Commonly used CI systems operate as SAAS solutions, where the user is not
running the CI stack locally. This lends itself to debugging pitfall as
developers cannot easily reproduce the problem locally and cannot interactively
examine it. This talk proposes an inverted design, where self-operated CI tool
can be used both in the cloud as well as locally, supporting interactive
debugging sessions.
The recent surge of CI systems has created an interesting new problem, where a
failure occurs in a specific test environment but does not appear in the
familiar environment used by the developer.

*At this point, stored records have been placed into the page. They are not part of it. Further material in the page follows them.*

(** A cache that is enabled and whose backend is down: every read and every
    write reports an error, and a read finds nothing. *)
Definition brokenCache : Cache :=
  mkCache true
    (fun T _ => (false, cvalZero T, Some (ErrOther "dial tcp: connection refused")))
    (fun T _ _ => Some (ErrOther "dial tcp: connection refused"))
    (fun op _ => op).

(** A database whose [Post] table answers every statement on it with [rows]. *)
Definition postsDB (rows : list PostRow) : DB :=
  fun S =>
    match S return string -> list Arg -> QueryResult (row S) with
    | SPost => fun _ _ => mkQueryResult rows None
    | _ => fun _ _ => mkQueryResult [] None
    end.

(** A row of the [Post] table with the given identifier and slug and nothing
    else set. *)
Definition samplePostRow (id : Z) (slug : string) : PostRow :=
  mkPostRow id slug "" "" "published" "" false false None None "" "" None None
            None None "" "" "" false false false None None None None.

(** The database honours the [LIMIT] and [OFFSET] clauses of a statement:
    the rows it delivers for the statement [b] are the page [pageOf] cuts
    from the rows it delivers for the same statement without the clauses. *)
Definition honoursLimitOffset (d : DB) (S : Shape) (unbounded b : Builder)
  (take skip : Z) : Prop :=
  qrows (d S (sb b) (args b))
  = pageOf take skip (qrows (d S (sb unbounded) (args unbounded))).

(** A database whose [Post] table answers the statement [bounded] with
    [page] and every other statement with [full]. *)
Definition pagedPostsDB (bounded : string) (page full : list PostRow) : DB :=
  fun S =>
    match S return string -> list Arg -> QueryResult (row S) with
    | SPost => fun query _ =>
        mkQueryResult (if String.eqb query bounded then page else full) None
    | _ => fun _ _ => mkQueryResult [] None
    end.

(** The result of an operation satisfies [Q]. *)
Definition yields {A : Type} (m : M A) (Q : A -> Prop) : Prop := Q (result m).

(** The database reports [e] for a statement, whatever its arguments. *)
Definition statementFails (d : DB) (S : Shape) (query : string) (e : error)
  : Prop :=
  forall args : list Arg, qerr (d S query args) = Some e.

(** The database reports no error for a statement, whatever its arguments. *)
Definition statementSucceeds (d : DB) (S : Shape) (query : string) : Prop :=
  forall args : list Arg, qerr (d S query args) = None.

(** Some post of the batch refers to a singular related article. *)
Definition hasRelatedSingle (posts : list Post) : Prop :=
  exists p, p ∈ posts /\
            (0 < getMetaInt (Post_Metadata p) "relatedsOneID" \/
             0 < getMetaInt (Post_Metadata p) "relatedsTwoID").

(** Some post of the batch refers to a hero image or to an og image. *)
Definition hasImage (posts : list Post) : Prop :=
  exists p, p ∈ posts /\
            (0 < getMetaInt (Post_Metadata p) "heroImageID" \/
             0 < getMetaInt (Post_Metadata p) "ogImageID").

(** A database whose [External] table answers every statement on it with
    [rows], and which reports [e] for the statements [fails] selects. *)
Definition externalsDB (rows : list ExternalRow) (fails : string -> bool)
  (e : error) : DB :=
  fun S =>
    match S return string -> list Arg -> QueryResult (row S) with
    | SExternal => fun _ _ => mkQueryResult rows None
    | _ => fun query _ =>
        mkQueryResult [] (if fails query then Some e else None)
    end.

(** A database whose [Post] table answers every statement on it with
    [rows], and which reports [e] for the statements [fails] selects. *)
Definition postsFailingDB (rows : list PostRow) (fails : string -> bool)
  (e : error) : DB :=
  fun S =>
    match S return string -> list Arg -> QueryResult (row S) with
    | SPost => fun _ _ => mkQueryResult rows None
    | _ => fun query _ =>
        mkQueryResult [] (if fails query then Some e else None)
    end.

(** The database reports no error, whatever the statement. *)
Definition neverFails (d : DB) : Prop :=
  forall (S : Shape) (query : string) (args : list Arg),
    qerr (d S query args) = None.

(** The database answers the statement of [fetchRelatedPosts] with the rows
    the statement selects from the two tables, in some order. *)
Definition answersRelated (d : DB) (posts : list PostByIDRow)
  (edges : list (Z * Z)) : Prop :=
  forall (ids : list Z) (x : RelatedRow),
    x ∈ qrows (d SRelated fetchRelatedPosts_query [pqIntArray ids])
    <-> x ∈ relatedRows posts edges ids.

This problem is compounded by the batch nature of such systems, where a
developer can merely push additional patches to some branch to trigger an
asynchronous execution process.
During the development of Ubuntu Core operating system, this problem was
amplified by the fact building and testing a full OS image is a time-consuming
process, leading to cycles that spanned hours and lead to frustration. Snapd
developers created the spread program to solve this, among other, problem.
The SAAS solution became a thin wrapper around spread, which allocates,
provisions, uses and finally discards the test environment. Crucially, almost
all errors can be reproduced locally, as spread runs as a standalone tool, using
QEMU, LXD, Google Compute Engine or Linode as executors.
This allows anyone to run spread locally, in interactive mode, and explore the
problem without putting additional load on the centralized CI system, greatly
improving the debugging process.